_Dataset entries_
________

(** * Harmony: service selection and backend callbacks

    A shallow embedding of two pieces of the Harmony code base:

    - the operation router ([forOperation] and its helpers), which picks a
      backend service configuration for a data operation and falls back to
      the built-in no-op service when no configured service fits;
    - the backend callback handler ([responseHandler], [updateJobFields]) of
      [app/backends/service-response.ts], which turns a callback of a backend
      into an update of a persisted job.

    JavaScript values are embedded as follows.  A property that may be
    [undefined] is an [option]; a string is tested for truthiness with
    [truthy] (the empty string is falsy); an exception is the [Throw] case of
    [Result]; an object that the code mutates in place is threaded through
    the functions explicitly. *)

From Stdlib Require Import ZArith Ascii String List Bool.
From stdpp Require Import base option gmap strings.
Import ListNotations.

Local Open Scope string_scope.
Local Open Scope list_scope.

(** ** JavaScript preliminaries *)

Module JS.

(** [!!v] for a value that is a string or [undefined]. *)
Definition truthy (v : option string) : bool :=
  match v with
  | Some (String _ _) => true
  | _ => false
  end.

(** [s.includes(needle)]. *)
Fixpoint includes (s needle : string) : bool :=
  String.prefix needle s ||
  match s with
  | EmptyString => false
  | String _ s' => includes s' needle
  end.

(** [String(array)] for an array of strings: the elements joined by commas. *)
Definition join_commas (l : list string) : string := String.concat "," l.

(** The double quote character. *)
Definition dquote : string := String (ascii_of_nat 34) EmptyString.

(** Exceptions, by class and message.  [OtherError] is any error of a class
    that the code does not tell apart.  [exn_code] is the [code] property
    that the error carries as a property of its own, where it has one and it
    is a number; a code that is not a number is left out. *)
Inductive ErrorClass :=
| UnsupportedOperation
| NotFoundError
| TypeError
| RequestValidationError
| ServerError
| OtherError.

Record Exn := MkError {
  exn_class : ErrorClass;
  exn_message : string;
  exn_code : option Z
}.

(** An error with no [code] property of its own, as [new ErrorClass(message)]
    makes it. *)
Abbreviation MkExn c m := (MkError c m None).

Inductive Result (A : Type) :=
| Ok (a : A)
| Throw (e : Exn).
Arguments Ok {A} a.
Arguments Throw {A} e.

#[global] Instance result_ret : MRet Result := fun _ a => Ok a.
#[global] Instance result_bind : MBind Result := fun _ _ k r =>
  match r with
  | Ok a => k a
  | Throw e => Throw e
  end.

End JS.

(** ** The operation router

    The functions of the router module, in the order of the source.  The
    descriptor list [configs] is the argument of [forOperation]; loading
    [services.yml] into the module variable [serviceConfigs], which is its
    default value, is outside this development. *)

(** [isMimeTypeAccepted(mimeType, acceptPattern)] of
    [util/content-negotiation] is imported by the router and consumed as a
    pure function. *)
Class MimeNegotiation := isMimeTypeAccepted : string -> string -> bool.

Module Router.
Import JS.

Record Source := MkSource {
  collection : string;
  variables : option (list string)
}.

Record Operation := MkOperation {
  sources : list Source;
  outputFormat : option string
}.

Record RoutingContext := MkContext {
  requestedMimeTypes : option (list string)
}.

________

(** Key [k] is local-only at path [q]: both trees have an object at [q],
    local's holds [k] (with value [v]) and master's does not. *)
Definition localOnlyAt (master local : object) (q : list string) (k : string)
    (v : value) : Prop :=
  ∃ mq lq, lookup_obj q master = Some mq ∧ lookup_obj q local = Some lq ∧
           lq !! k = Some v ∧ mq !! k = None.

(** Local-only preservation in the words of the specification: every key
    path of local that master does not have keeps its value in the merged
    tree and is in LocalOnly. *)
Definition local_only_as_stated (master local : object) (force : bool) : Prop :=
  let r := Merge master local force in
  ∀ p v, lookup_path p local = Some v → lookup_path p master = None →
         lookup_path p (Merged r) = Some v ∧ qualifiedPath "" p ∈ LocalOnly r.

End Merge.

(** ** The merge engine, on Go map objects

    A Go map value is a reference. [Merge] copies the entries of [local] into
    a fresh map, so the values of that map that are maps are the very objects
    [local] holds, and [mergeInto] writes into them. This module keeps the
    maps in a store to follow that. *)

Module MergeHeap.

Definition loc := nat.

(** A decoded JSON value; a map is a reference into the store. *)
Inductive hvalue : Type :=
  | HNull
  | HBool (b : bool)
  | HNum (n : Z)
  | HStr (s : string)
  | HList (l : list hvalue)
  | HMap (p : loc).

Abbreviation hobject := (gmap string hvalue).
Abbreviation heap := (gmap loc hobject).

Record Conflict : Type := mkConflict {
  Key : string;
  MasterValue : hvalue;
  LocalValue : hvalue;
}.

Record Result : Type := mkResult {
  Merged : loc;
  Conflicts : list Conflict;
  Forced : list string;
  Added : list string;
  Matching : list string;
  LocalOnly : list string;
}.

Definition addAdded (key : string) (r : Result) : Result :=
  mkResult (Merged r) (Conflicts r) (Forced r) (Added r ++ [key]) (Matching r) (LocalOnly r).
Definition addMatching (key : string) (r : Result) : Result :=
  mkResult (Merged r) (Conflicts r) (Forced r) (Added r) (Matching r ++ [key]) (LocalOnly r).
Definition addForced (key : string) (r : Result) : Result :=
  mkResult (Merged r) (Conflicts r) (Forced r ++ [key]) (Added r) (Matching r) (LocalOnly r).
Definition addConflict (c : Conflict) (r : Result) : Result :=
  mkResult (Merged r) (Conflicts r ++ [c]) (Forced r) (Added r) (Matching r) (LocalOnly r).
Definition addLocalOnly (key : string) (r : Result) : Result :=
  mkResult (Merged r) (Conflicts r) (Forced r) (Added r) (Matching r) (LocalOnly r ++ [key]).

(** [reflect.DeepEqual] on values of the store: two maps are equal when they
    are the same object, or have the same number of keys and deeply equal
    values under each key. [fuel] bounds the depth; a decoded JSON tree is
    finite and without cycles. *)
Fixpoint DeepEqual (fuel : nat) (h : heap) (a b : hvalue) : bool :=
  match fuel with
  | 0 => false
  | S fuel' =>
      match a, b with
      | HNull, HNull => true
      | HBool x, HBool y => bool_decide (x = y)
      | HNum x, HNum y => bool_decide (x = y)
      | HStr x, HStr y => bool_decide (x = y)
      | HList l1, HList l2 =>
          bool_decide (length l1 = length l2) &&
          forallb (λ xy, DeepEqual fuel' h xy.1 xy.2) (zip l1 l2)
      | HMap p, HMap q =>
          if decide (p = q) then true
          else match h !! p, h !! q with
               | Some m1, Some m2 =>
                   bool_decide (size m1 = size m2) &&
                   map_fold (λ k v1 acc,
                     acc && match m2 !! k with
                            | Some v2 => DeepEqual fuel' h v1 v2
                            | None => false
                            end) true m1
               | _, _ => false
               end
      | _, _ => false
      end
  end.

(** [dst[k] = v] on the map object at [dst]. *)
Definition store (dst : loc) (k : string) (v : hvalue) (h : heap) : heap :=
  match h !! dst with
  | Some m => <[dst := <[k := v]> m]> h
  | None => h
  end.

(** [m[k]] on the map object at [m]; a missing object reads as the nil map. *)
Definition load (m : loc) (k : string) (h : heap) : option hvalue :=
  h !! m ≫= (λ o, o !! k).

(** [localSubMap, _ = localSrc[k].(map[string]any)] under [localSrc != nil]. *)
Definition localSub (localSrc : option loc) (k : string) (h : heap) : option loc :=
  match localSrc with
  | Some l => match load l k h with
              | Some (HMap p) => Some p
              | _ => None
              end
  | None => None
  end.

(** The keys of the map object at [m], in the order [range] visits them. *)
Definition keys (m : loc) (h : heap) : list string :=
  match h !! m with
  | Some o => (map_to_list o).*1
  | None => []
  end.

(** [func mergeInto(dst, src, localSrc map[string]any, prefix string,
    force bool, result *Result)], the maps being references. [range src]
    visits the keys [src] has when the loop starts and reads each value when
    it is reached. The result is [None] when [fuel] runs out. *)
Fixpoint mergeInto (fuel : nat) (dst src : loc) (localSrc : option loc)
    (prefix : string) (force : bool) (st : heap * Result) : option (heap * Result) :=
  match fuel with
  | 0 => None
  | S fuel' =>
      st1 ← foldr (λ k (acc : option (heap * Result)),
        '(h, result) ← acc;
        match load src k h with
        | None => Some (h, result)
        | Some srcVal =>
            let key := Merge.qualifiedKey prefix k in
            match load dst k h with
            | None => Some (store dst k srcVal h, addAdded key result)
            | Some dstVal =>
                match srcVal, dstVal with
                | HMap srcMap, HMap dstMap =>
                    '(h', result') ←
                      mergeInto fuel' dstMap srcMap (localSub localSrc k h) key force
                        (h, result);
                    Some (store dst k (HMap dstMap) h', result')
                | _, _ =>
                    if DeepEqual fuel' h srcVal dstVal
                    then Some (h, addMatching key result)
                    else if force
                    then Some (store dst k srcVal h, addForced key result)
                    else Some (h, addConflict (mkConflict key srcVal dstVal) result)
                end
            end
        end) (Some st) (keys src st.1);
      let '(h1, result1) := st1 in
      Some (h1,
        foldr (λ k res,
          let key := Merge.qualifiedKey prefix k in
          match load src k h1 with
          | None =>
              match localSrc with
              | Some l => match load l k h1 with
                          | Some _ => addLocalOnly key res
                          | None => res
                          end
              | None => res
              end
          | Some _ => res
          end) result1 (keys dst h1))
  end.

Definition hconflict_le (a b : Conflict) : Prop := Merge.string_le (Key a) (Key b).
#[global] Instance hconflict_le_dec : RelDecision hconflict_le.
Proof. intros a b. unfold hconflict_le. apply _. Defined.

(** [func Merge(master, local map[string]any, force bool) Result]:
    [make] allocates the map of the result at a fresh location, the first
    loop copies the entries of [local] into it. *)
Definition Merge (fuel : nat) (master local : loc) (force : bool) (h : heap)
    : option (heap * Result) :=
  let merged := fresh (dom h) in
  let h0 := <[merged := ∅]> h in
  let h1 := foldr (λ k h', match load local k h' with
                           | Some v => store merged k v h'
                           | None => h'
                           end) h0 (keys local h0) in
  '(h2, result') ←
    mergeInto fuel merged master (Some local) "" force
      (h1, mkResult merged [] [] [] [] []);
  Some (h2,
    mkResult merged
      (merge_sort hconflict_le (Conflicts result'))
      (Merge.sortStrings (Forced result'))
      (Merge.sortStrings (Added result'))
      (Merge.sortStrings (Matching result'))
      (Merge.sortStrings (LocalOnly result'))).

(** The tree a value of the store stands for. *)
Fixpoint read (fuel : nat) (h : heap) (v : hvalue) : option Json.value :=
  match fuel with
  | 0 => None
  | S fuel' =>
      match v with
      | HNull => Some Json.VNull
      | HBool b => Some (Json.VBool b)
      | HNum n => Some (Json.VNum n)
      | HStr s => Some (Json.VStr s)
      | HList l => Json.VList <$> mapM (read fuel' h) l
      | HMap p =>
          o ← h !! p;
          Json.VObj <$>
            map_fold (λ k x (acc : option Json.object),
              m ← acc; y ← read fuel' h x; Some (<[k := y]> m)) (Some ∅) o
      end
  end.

________

_REQUIRED ACTION_
Repeat the entries above verbatim, but only from the line that has "(** * Harmony: service" down to the line that has "[app/backends/service-response.ts], which turns", inclusive.

_SOLVED PROBLEM_
(** * Harmony: service selection and backend callbacks

    A shallow embedding of two pieces of the Harmony code base:

    - the operation router ([forOperation] and its helpers), which picks a
      backend service configuration for a data operation and falls back to
      the built-in no-op service when no configured service fits;
    - the backend callback handler ([responseHandler], [updateJobFields]) of
      [app/backends/service-response.ts], which turns a callback of a backend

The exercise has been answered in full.